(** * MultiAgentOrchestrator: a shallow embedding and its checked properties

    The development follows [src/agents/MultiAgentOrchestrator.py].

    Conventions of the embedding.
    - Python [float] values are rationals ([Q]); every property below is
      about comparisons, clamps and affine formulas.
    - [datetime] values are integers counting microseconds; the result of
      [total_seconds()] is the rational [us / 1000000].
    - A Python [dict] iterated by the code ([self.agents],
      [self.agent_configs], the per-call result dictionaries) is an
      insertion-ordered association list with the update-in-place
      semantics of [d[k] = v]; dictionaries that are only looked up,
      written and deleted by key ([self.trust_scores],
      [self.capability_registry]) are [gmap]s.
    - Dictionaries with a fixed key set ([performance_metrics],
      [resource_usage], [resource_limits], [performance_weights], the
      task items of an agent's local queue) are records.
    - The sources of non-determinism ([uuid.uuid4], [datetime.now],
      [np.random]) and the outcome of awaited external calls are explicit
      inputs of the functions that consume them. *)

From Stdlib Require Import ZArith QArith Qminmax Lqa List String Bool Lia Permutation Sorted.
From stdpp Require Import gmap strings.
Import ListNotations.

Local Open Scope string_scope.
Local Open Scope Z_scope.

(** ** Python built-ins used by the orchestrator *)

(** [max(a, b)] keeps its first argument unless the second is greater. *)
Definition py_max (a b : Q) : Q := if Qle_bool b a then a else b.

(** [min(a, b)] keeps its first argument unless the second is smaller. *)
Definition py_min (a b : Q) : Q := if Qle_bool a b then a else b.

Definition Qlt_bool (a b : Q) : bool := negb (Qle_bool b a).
* * *
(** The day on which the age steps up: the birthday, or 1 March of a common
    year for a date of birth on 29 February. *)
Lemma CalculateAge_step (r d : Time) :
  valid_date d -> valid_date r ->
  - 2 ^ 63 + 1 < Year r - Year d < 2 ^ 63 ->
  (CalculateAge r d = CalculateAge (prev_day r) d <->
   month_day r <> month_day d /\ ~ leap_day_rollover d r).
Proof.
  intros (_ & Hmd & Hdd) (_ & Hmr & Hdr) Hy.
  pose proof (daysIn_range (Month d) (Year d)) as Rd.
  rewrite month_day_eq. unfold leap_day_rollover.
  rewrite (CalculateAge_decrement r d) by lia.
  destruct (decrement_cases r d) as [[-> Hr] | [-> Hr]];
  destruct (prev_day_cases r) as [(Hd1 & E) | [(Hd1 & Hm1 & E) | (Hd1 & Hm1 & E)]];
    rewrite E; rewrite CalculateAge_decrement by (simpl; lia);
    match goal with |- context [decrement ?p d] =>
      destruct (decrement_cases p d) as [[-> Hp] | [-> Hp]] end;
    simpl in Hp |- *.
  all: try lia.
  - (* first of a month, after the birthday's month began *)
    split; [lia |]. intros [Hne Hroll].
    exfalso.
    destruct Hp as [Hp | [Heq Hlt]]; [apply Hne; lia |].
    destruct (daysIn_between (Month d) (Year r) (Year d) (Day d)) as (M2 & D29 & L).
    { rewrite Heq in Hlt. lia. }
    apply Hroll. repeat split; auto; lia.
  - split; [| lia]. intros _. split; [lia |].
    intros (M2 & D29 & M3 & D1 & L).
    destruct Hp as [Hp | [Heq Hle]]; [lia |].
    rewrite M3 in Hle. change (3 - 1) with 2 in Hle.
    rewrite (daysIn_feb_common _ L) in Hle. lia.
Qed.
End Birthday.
...
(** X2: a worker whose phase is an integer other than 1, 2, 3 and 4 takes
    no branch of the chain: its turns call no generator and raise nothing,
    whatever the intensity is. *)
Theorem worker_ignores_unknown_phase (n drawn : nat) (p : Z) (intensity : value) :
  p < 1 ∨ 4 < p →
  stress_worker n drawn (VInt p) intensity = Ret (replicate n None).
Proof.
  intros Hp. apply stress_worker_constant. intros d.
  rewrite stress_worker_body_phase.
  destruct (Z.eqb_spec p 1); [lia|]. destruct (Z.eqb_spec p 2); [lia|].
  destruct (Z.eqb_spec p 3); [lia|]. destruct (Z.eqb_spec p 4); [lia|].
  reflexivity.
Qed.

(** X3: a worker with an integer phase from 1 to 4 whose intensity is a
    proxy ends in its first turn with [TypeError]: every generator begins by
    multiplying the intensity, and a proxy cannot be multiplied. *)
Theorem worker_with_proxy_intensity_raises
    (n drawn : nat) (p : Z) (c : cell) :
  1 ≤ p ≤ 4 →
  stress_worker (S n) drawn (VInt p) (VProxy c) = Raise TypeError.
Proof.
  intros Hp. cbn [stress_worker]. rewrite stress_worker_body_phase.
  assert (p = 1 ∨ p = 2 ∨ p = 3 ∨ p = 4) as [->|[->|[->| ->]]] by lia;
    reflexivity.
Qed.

### What you should do
Could you set down, word for word, only the lines above from the line with "(** * MultiAgentOrchestrator: a" to the line with "Definition Qlt_bool (a", including both?

### Written solution
(** * MultiAgentOrchestrator: a shallow embedding and its checked properties

    The development follows [src/agents/MultiAgentOrchestrator.py].

    Conventions of the embedding.
    - Python [float] values are rationals ([Q]); every property below is
      about comparisons, clamps and affine formulas.
    - [datetime] values are integers counting microseconds; the result of
      [total_seconds()] is the rational [us / 1000000].
    - A Python [dict] iterated by the code ([self.agents],
      [self.agent_configs], the per-call result dictionaries) is an
      insertion-ordered association list with the update-in-place
      semantics of [d[k] = v]; dictionaries that are only looked up,
      written and deleted by key ([self.trust_scores],
      [self.capability_registry]) are [gmap]s.
    - Dictionaries with a fixed key set ([performance_metrics],
      [resource_usage], [resource_limits], [performance_weights], the
      task items of an agent's local queue) are records.
    - The sources of non-determinism ([uuid.uuid4], [datetime.now],
      [np.random]) and the outcome of awaited external calls are explicit
      inputs of the functions that consume them. *)

From Stdlib Require Import ZArith QArith Qminmax Lqa List String Bool Lia Permutation Sorted.
From stdpp Require Import gmap strings.
Import ListNotations.

Local Open Scope string_scope.
Local Open Scope Z_scope.

(** ** Python built-ins used by the orchestrator *)

(** [max(a, b)] keeps its first argument unless the second is greater. *)
Definition py_max (a b : Q) : Q := if Qle_bool b a then a else b.

(** [min(a, b)] keeps its first argument unless the second is smaller. *)
Definition py_min (a b : Q) : Q := if Qle_bool a b then a else b.

Definition Qlt_bool (a b : Q) : bool := negb (Qle_bool b a).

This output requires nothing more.